◆ PROVIDED ENTRIES
Definition probe : ProbeDefinition * ProbePoint :=
  (mkProbeDefinition "p1" "llama:*:*:ln1:*:output" ProbeAction_Capture None true 0,
   mkProbePoint (Name "llama") NumWildcard NumWildcard (Path [Named "ln1"]) NumWildcard (Name "output")).

Definition worker : WorkerState :=
  mkWorkerState (Some map) (build_component_index map) (Some 1) 0 3 2 (TickState_new 0) None None [probe] None.

Definition recipe : InterventionRecipe :=
  mkInterventionRecipe (Some "r1"%string) InterventionType_Patch "llama:0:*:ln1:output" (InterventionParams_Patch "t0") None 0 CompositionMode_Replace.

Definition request (count : Z) (g : TickGranularity) : HostStepRequest :=
  mkHostStepRequest 1 count StepDirection_Forward (Some g) None [recipe] None.

Lemma delivered : delivers model 0 ticks.
Proof.
  intros rs j Hl Hj. rewrite Nat.add_0_l in Hl. subst j. unfold model. destruct (ticks !! List.length rs) as [[p ci]|] eqn:E.
  - eexists. split; [reflexivity|]. split; [done|]. cbn. intros ->.
    apply list_elem_of_lookup_2, list_elem_of_In in E. vm_compute in E. intuition discriminate.
  - eexists. split; reflexivity.
Qed.

Definition raising_model : @Model raising := fun rs =>
  match ticks !! List.length rs with
  | Some (p, ci) => Ok (mkMsg (B := raising) p ci (Some (Some 0)) [])
  | None => Ok (mkMsg (B := raising) FORWARD_COMPLETE_SENTINEL 0 None [])
  end.

Definition raising_worker : @WorkerState raising :=
  mkWorkerState (B := raising) (Some map) (build_component_index map) (Some 1) 0 3 2 (TickState_new 0) None None [probe] None.

Lemma raising_delivered : @delivers raising raising_model 0 ticks.
Proof.
  intros rs j Hl Hj. rewrite Nat.add_0_l in Hl. subst j. unfold raising_model. destruct (ticks !! List.length rs) as [[p ci]|] eqn:E.
  - eexists. split; [reflexivity|]. split; [done|]. cbn. intros ->.
    apply list_elem_of_lookup_2, list_elem_of_In in E. vm_compute in E. intuition discriminate.
  - eexists. split; reflexivity.
Qed.
Lemma respond_spec request req captured store consumer s l :
  holds store l (2 * List.length captured + 1) ->
  match ingest_and_respond blake3_hex b64_decode b64_encode shm_error_text store_error_text request req captured store consumer s with
  | Some (rsp, store', consumer') => answers request s rsp s /\ (exists l', holds store' l' 0) /\
      (status s = Status_Stopped -> InspectRequest_detail req <> InspectDetail_Slice ->
       Forall (deliverable consumer) captured ->
       consumer' = advance_consumer (shm_count captured) consumer /\
       exists ts sms, ingested consumer captured l ts /\ summarised ts sms /\
         rsp = Response_success (req_id request)
                 (envelope_with_mode s (InspectRequest_envelope req) (mkInspectResponse sms None None)))
  | None => blocked consumer captured l
  end.
Proof.
  intros Hh. unfold ingest_and_respond.
  pose proof (ingest_loop request consumer captured l 1 (mkIngest store [] None 0) Hh ltac:(done)) as Hr.
  destruct (ingest _ _ _ request consumer captured _) as [[g|[rsp store']]|]; cbn [mbind option_bind].
  - destruct Hr as (ts & sms & l' & Hh' & Hing & Hsms & Es & Esl); [destruct Hh as (? & _ & _ & ? & ?); cbn; lia|].
    destruct (slice_data_total request req (ig_first g) (ig_store g) l' 0 s Hh') as [Hl Ha].
    destruct (slice_data _ _ request req (ig_first g) (ig_store g)) as [data store'] eqn:Ed. cbn in Hl, Ha.
    assert (Hi : forall o, answers request s (answer_with request (inspect (ig_summaries g) o (InspectRequest_envelope req) s)) s).
    { intros o. apply query_answers. intros e. unfold inspect. destruct (require_stopped "rocket/inspect" s) eqn:E; [done|].
      intros [= <-]. by eapply require_stopped_hinted. }
    destruct data as [o|rsp].
    + split_and!; [apply Hi|done|]. intros Hst Hd _. rewrite Esl. cbn [ig_slots]. split; [done|].
      exists ts, sms. split; [done|]. split; [done|]. unfold inspect, require_stopped. rewrite Hst, Es. cbn [ig_summaries app].
      unfold slice_data in Ed. by destruct (InspectRequest_detail req); [injection Ed as <- _| |injection Ed as <- _].
    + split_and!; [done|done|]. intros _ Hd _. unfold slice_data in Ed. by destruct (InspectRequest_detail req).
  - destruct Hr as ((m & ->) & (l' & Hl) & Hn); [destruct Hh as (? & _ & _ & ? & ?); cbn; lia|].
    split_and!; [apply answers_internal| |done]. exists l'. eapply holds_weaken; [|exact Hl]. lia.
  - apply Hr. destruct Hh as (? & _ & _ & ? & ?). cbn. lia.
Qed.
(** Data without a header is a save of the whole slot. *)
Lemma alloc_partial_save off hd a1 w :
  alloc_slot a id l = (Ok (off, hd), a1) -> (SLOT_HEADER_SIZE + List.length w <= slot_size a)%nat ->
  exists data, List.length data = (slot_size a - SLOT_HEADER_SIZE)%nat /\
    arena_op a (OSave id l (fresh_header a) data) = (true, write_data a1 off w).
Proof.
  intros E Hw. pose proof (ok_size a Hok) as Hs. cbn [arena_op]. unfold save. rewrite E. cbn [is_ok]. revert E. unfold alloc_slot.
  destruct (pop (free_list a)) as [[i rest]|] eqn:Hp; [|done]. intros [= <- <- <-].
  pose proof (proj1 (pop_spec _ _ _) Hp) as Hf. pose proof (slot_bound a Hok i ltac:(rewrite Hf; set_solver)) as Hb.
  unfold write_data, update_header, set_region. aproj.
  set (o := (i * slot_size a)%nat) in *. set (r := splice o _ (region a)).
  assert (Hr : List.length r = List.length (region a)) by (apply length_splice; rewrite length_header_bytes by done; unfold SLOT_HEADER_SIZE in *; lia).
  exists (slice (o + SLOT_HEADER_SIZE) (slot_size a - SLOT_HEADER_SIZE) (splice (o + SLOT_HEADER_SIZE) w r)). split.
  - rewrite length_slice; [done|]. rewrite length_splice; lia.
  - do 2 f_equal. replace (splice o (header_bytes (fresh_header a)) r) with r.
    + apply splice_slice; lia.
    + symmetry. apply splice_twice; [done|]. rewrite length_header_bytes by done. unfold SLOT_HEADER_SIZE in *. lia.
Qed.
End Slots.

Lemma elem_size_pos t : 2 <= elem_size t <= 8.
Proof. by destruct t. Qed.

Lemma from_torch_inv s t : from_torch_str s = Some t -> to_torch_str t = s.
Proof. unfold from_torch_str. repeat case_decide; by intros [= <-]. Qed.

Section Capture.
Context `{J : SerdeJson} {WW : WorkerWire} {W : Winnow} {B : PyBridge} {HB : HostBridge}.
Context (env : Surroundings).

(** A tensor as Python hands it over: dtype, shape and bytes. *)
Definition Raw : Type := string * list Z * list byte.

(** Its dtype is one the arena knows, it has at most six dimensions, and its
    bytes are its elements. *)
Definition good_capture (room : nat) (c : Raw) : Prop :=
  exists t, from_torch_str c.1.1 = Some t /\ (List.length c.1.2 <= 6)%nat /\ Forall (fun d => 0 <= d < 2 ^ 63) c.1.2 /\
    Z.of_nat (List.length c.2) = foldl Z.mul 1 c.1.2 * elem_size t /\ (List.length c.2 <= room)%nat.

(** What [rocket_surgeon.checkpoint] documents of a capture into [room] bytes:
    it never writes more, and what it reports describes what it wrote. *)
Record capture_laws (outputs : Dict) (room : nat) : Prop := {
  cl_fits : forall path, (List.length (capture_activation outputs path 0 room).2 <= room)%nat;
  cl_good : forall path c w, capture_activation outputs path 0 room = (Ok c, w) -> good_capture room (c, w)
}.

(** The activation of a module, when it was captured. *)
Definition activation (outputs : Dict) (room : nat) (path : string) : option Raw :=
  match activation_available outputs path 0, capture_activation outputs path 0 room with
  | Ok true, (Ok c, w) => Some (c, w)
  | _, _ => None
  end.

Definition capturable (outputs : Dict) (room : nat) (path : string) : Prop :=
  activation_available outputs path 0 = Ok false \/
  (activation_available outputs path 0 = Ok true /\ exists c w, capture_activation outputs path 0 room = (Ok c, w)).

(** The layers of a checkpoint that have an activation: layer, module, tensor. *)
Definition captures (outputs : Dict) (room : nat) (containers : gmap Z string) (layers : list Z) : list (Z * string * Raw) :=
  omap (fun l => path ← containers !! l; c ← activation outputs room path; Some (l, path, c)) layers.

Definition tensor_of (c : Z * string * Raw) : Z * SlotHeader * list byte :=
  (c.1.1, captured_header c.2.1.1 c.2.1.2, c.2.2).

Definition sizes (cs : list (Z * string * Raw)) : list Z := (fun c => Z.of_nat (List.length c.2.2)) <$> cs.

Lemma product_nonneg shape : forall z, 0 <= z -> Forall (fun d => 0 <= d < 2 ^ 63) shape -> 0 <= foldl Z.mul z shape.
Proof.
  induction shape as [|d r IH]; intros z Hz; cbn; [done|]. intros [Hd Hr]%Forall_cons. apply IH; [nia|done].
Qed.
(* ===== verification/HostInspectSpec.v ===== *)
(** * HostInspectSpec: tensors reach the daemon

    The worker's half of an inspection ([HostInspect]) put together with the
    ring ([RingConc]) and the daemon's half ([InspectSpec]): every selected
    tensor arrives with exactly its bytes, through the ring while it has room
    and inline otherwise. *)

From Stdlib Require Import ZArith Lia Ascii String.
From coqutil Require Import Byte.
From stdpp Require Import base gmap strings list fin_maps sets.
From S2P Require Import Prelude Winnow Grammar Protocol Messages Frame Shm RingConc Adapter Tick Kv Arena Json Dispatch InspectSpec Worker Host HostSpec HostInspect.
Open Scope Z_scope.

(** ** Frames *)

Lemma length_frame_shape shape : List.length (frame_shape shape) = MAX_DIMS.
Proof. unfold frame_shape. rewrite length_app, repeat_length, length_fmap, length_take. unfold MAX_DIMS. lia. Qed.

Definition header_of (layer : Z) (shape : list Z) (bytes : list byte) (maketic : Z) : ProbeFrameHeader :=
  mkProbeFrameHeader 0 layer 0 0 (Z.min (Z.of_nat (List.length shape)) 8) (frame_shape shape) 0 0
    (Z.of_nat (List.length bytes)) 0 (Z.land maketic 0xFFFFFFFF).

Lemma frame_header_framed c layer shape bytes mt :
  config_ok c -> Z.of_nat (List.length bytes) <= slot_data_capacity c ->
  well_framed c mt (frame_header layer shape bytes mt, bytes).
Proof.
  intros Hc Hlen. change (frame_header layer shape bytes mt) with (serialize (header_of layer shape bytes mt)).
  pose proof (length_frame_shape shape) as Hs.
  assert (Hf : forall i o n z, header_writes (header_of layer shape bytes mt) !! i = Some (o, to_le_bytes n z) ->
    Nat.leb (o + n) HEADER_SIZE = true -> fits (Z.of_nat n * 8) z -> field (serialize (header_of layer shape bytes mt)) o n = z).
  { intros i o n z Hi Ho Hz. rewrite <- (app_nil_r (serialize _)). by eapply field_serialize. }
  assert (Hl : List.length (serialize (header_of layer shape bytes mt)) = HEADER_SIZE)
    by (unfold serialize; by rewrite length_apply_writes; [|apply header_layout_ok]).
  set (data := serialize _) in *. clearbody data.
  destruct (shape_8 _ Hs) as (x1 & x2 & x3 & x4 & x5 & x6 & x7 & x8 & E).
  unfold header_writes, header_of in Hf. cbn [pfh_rank pfh_layer pfh_comp_id pfh_dtype pfh_ndim pfh_shape pfh_tick_id pfh_data_off
    pfh_size pfh_flags pfh_generation] in Hf. rewrite E in Hf. cbn [shape_writes imap app] in Hf.
  assert (Hcap : slot_data_capacity c < 2 ^ 64).
  { rewrite (slot_data_capacity_eq c Hc). pose proof (cfg_total c Hc). pose proof (backuptics_pos c Hc). pose proof (cfg_slot c Hc).
    unfold HEADER, CONTROL_SIZE, U64_MAX in *. nia. }
  split_and!; cbn [fst snd].
  - done.
  - done.
  - refine (Hf 15%nat OFFSET_SIZE 8%nat _ eq_refl eq_refl _). unfold fits. change (Z.of_nat 8 * 8) with 64. lia.
  - refine (Hf 17%nat OFFSET_GENERATION 4%nat _ eq_refl eq_refl _). unfold fits. change (Z.of_nat 4 * 8) with 32.
    change 0xFFFFFFFF with (Z.ones 32). rewrite Z.land_ones by lia. apply Z.mod_pos_bound. lia.
Qed.

(** ** One tensor *)

Section Transport.
Context `{J : SerdeJson} {WW : WorkerWire} {W : Winnow} {B : PyBridge} {HB : HostBridge} {IB : InspectBridge}.
(* ===== verification/HostDispatch.v ===== *)
(** * HostDispatch: every request of the worker, and its main loop

    [crates/rocket-surgeon-worker/src/dispatch.rs] ([dispatch] and the handlers
    of attach, detach, step, probes, views, the KV cache and the environment)
    and [main.rs].  What a request reads from outside - the answers of Python,
    the environment variables, the clocks and the faults of system calls - is
    the record [Call], one per request, so every answer can come at every
    point.  The results of CUDA registration and of removing hooks are only
    logged and have no counterpart. *)

From Stdlib Require Import ZArith Lia Ascii String.
From coqutil Require Import Byte.
From stdpp Require Import base gmap strings list fin_maps sets.
From S2P Require Import Prelude Framing Winnow Grammar Protocol Stdio Messages Frame Shm RingConc Adapter Tick Kv Arena Spill Json Dispatch Worker Host HostInspect Replay.
Open Scope Z_scope.

Record ModelInfo := mkModelInfo {
  mi_handle : Z;
  mi_num_layers : Z;
  mi_num_heads : Z;
  mi_hidden_dim : Z;
  mi_module_tree : list string
}.

Definition attach_dtype (d : option DType) : result string string :=
  match d with
  | Some DType_Float16 => Ok "float16"%string
  | Some DType_Bfloat16 => Ok "bfloat16"%string
  | Some DType_Float32 | None => Ok "float32"%string
  | Some other => Err (debug_dtype other)
  end.

(** [format!("{:08x}", pid)] of a 32-bit pid *)
Definition hex_char (d : Z) : ascii := ascii_of_nat (Z.to_nat (if d <? 10 then 48 + d else 87 + d)).
Definition hex8 (n : Z) : string :=
  text ((fun k => hex_char (Z.land (Z.shiftr n (4 * k)) 15)) <$> [7; 6; 5; 4; 3; 2; 1; 0]).

(** [format!("/rs-{session_id}-0")] *)
Definition region_name (pid : Z) : string := ("/rs-" +:+ hex8 pid +:+ "-0")%string.

(** The two environment variables that size the arena: slot size and number of
    slots; [None] is a division by zero. *)
Definition arena_geometry (max_seq_len arena_mb : option string) (dtype : option DType) (info : ModelInfo) : option (Z * Z) :=
  let dtype_size := match dtype with Some DType_Float16 | Some DType_Bfloat16 => 2 | _ => 4 end in
  let max_seq_len := default 2048 (max_seq_len ≫= fun v => parse_uint USIZE_MAX (chars v)) in
  let slots_per_checkpoint := Z.of_nat (List.length (checkpoint_layers (mi_num_layers info))) + 1 in
  let num_checkpoint_slots := slots_per_checkpoint * 2 + 2 in
  let slot_data_size := u64_mul (u64_mul (mi_hidden_dim info) max_seq_len) dtype_size in
  let slot_size := u64_add (Z.of_nat SLOT_HEADER_SIZE) (align_up slot_data_size 64) in
  match arena_mb ≫= fun v => parse_uint USIZE_MAX (chars v) with
  | Some mb => if slot_size =? 0 then None else Some (slot_size, Z.max (u64_mul (u64_mul mb 1024) 1024 / slot_size) 2)
  | None => Some (slot_size, num_checkpoint_slots)
  end.

Section Handlers.
Context `{J : SerdeJson} {WW : WorkerWire} {W : Winnow} {B : PyBridge} {HB : HostBridge} {IB : InspectBridge}.

Record Call := mkCall {
  cl_env : Surroundings;
  cl_pid : Z;
  cl_max_seq_len : option string;
  cl_arena_mb : option string;
  cl_faults : Faults;
  cl_mmap_ok : bool;
  cl_fuel : nat;
  cl_now : Z;
  cl_elapsed : Z;
  (** what [bridge.rs] answers *)
  cl_load_model : string -> string -> string -> result PyErr Z;
  cl_model_metadata : Z -> result PyErr ModelInfo;
  cl_model_config : Z -> result PyErr ModelConfig;
  cl_discover_modules : Z -> result PyErr (list RawModule);
  cl_execution_order : Z -> result PyErr (list (string * Z));
  cl_unload_model : Z -> result PyErr unit;
  cl_run_forward : option (list Z) -> result PyErr Model;
  cl_compute_view : Z -> Dict -> BuiltInView -> option Value -> result PyErr Value;
  cl_export_env : Z -> result PyErr Value
}.

Definition py_error (request : Request) (what : string) (e : PyErr) : Response :=
  internal_error (req_id request) (what +:+ " failed: " +:+ py_text e)%string.

(** *** Attach *)

(** The fields [handle_host_attach] sets once the model is known. *)
Definition load_model_state (rank : Z) (info : ModelInfo) (map : ComponentMap) (containers : list string) (h : Host) : Host :=
  let s := h_core h in
  mkHost (mkWorkerState (Some map) (build_component_index map) (Some (mi_handle info)) rank (mi_num_layers info) (mi_num_heads info)
            (TickState_new rank) None (w_last_outputs s) (w_active_probes s) (w_checkpoint_arena s))
    (mc_module_path <$> cm_components map) containers (mi_hidden_dim info) (Kv.reset (h_kv_cache h)) (h_rng h) (h_files h).

Definition drop_ring (n : Node) : Node :=
  match n_ring n with
  | Some p => mkNode (n_host n) None (Region_unlink (r_name (p_region p)) (Region_drop (n_world n))).2
  | None => n
  end.

(** [RingConfig::new(16, 64 MiB).expect(..)], [None] is its panic *)
Definition create_ring (c : Call) (n : Node) : option Node :=
  match RingConfig_new 16 (64 * 1024 * 1024) with
  | Err _ => None
  | Ok config =>
      Some (match producer_create (cl_faults c) (region_name (cl_pid c)) config (n_world n) with
            | (Ok ring, w) => mkNode (n_host n) (Some ring) w
            | (Err _, w) => mkNode (n_host n) None w
            end)
  end.

(** A new arena replaces the old one; when it cannot be made the old one stays. *)
Definition create_arena (c : Call) (dtype : option DType) (info : ModelInfo) (h : Host) : option Host :=
  '(slot_size, num_slots) ← arena_geometry (cl_max_seq_len c) (cl_arena_mb c) dtype info;
  r ← Arena_new (cl_mmap_ok c) (Z.to_nat slot_size) (Z.to_nat num_slots);
  Some (match r with Ok a => set_arena a h | Err _ => h end).

Definition attach_response (info : ModelInfo) (config : ModelConfig) (map : ComponentMap) (n : Node) : HostAttachResponse :=
  mkHostAttachResponse (mi_handle info) (mi_num_layers info) (mi_num_heads info) (mi_hidden_dim info) (mi_module_tree info)
    (cfg_model_type config) (cm_vocabulary map) ((fun p => r_name (p_region p)) <$> n_ring n) None.

(** What Python and the adapter say of the model, or the answer of the step that
    failed. *)
Definition describe_model (c : Call) (request : Request) (req : HostAttachRequest) (dtype : string)
  : result Response (ModelInfo * ModelConfig * ComponentMap * list string) :=
  match cl_load_model c (HostAttachRequest_model_source req) (HostAttachRequest_device req) dtype with
  | Err e => Err (py_error request "load_model" e)
  | Ok handle =>
  match cl_model_metadata c handle with
  | Err e => Err (py_error request "model_metadata" e)
  | Ok info =>
  match cl_model_config c handle with
  | Err e => Err (py_error request "model_config" e)
  | Ok config =>
  match cl_discover_modules c handle with
  | Err e => Err (py_error request "discover_modules" e)
  | Ok modules =>
  match resolve_with_containers modules config (HostAttachRequest_rank req) with
  | Err e => Err (internal_error (req_id request) ("adapter resolution failed: " +:+ e)%string)
  | Ok (map, containers) =>
  match cl_execution_order c handle with
  | Err e => Err (py_error request "discover_execution_order" e)
  | Ok order => Ok (info, config, apply_execution_order map order, containers)
  end end end end end end.

Definition handle_host_attach (c : Call) (request : Request) (n : Node) : option (Response * Node) :=
  with_host_params request (fun r => Some (r, n)) (fun req =>
    match attach_dtype (HostAttachRequest_dtype req) with
    | Err other => Some (invalid_params request ("Unsupported dtype: " +:+ other)%string, n)
    | Ok dtype =>
        match describe_model c request req dtype with
        | Err resp => Some (resp, n)
        | Ok (info, config, map, containers) =>
            let n := mkNode (load_model_state (HostAttachRequest_rank req) info map containers (n_host n)) (n_ring n) (n_world n) in
            n ← create_ring c (drop_ring n);
            h ← create_arena c (HostAttachRequest_dtype req) info (n_host n);
            let n := mkNode h (n_ring n) (n_world n) in
            Some (Response_success (req_id request) (to_value (attach_response info config map n)), n)
        end
    end).

(** *** Detach *)

Definition unload_state (h : Host) : Host :=
  let s := h_core h in
  mkHost (mkWorkerState None ∅ None (w_rank s) (w_num_layers s) (w_num_heads s) (w_tick_state s) None None (w_active_probes s) None)
    [] [] (h_hidden_dim h) (Kv.reset (h_kv_cache h)) (h_rng h) (h_files h).

Definition handle_host_detach (c : Call) (request : Request) (n : Node) : option (Response * Node) :=
  with_host_params request (fun r => Some (r, n)) (fun req =>
    let n := drop_ring (mkNode (unload_state (n_host n)) (n_ring n) (n_world n)) in
    match cl_unload_model c (HostDetachRequest_model_handle req) with
    | Err e => Some (py_error request "unload_model" e, n)
    | Ok _ => Some (Response_success (req_id request) (to_value (mkHostDetachResponse true)), n)
    end).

◆ WHAT THE TASK ASKS
Single out each line of the records above with the string "foldl" in it, and copy it.

◆ TASK RESPONSE
    Z.of_nat (List.length c.2) = foldl Z.mul 1 c.1.2 * elem_size t /\ (List.length c.2 <= room)%nat.
Lemma product_nonneg shape : forall z, 0 <= z -> Forall (fun d => 0 <= d < 2 ^ 63) shape -> 0 <= foldl Z.mul z shape.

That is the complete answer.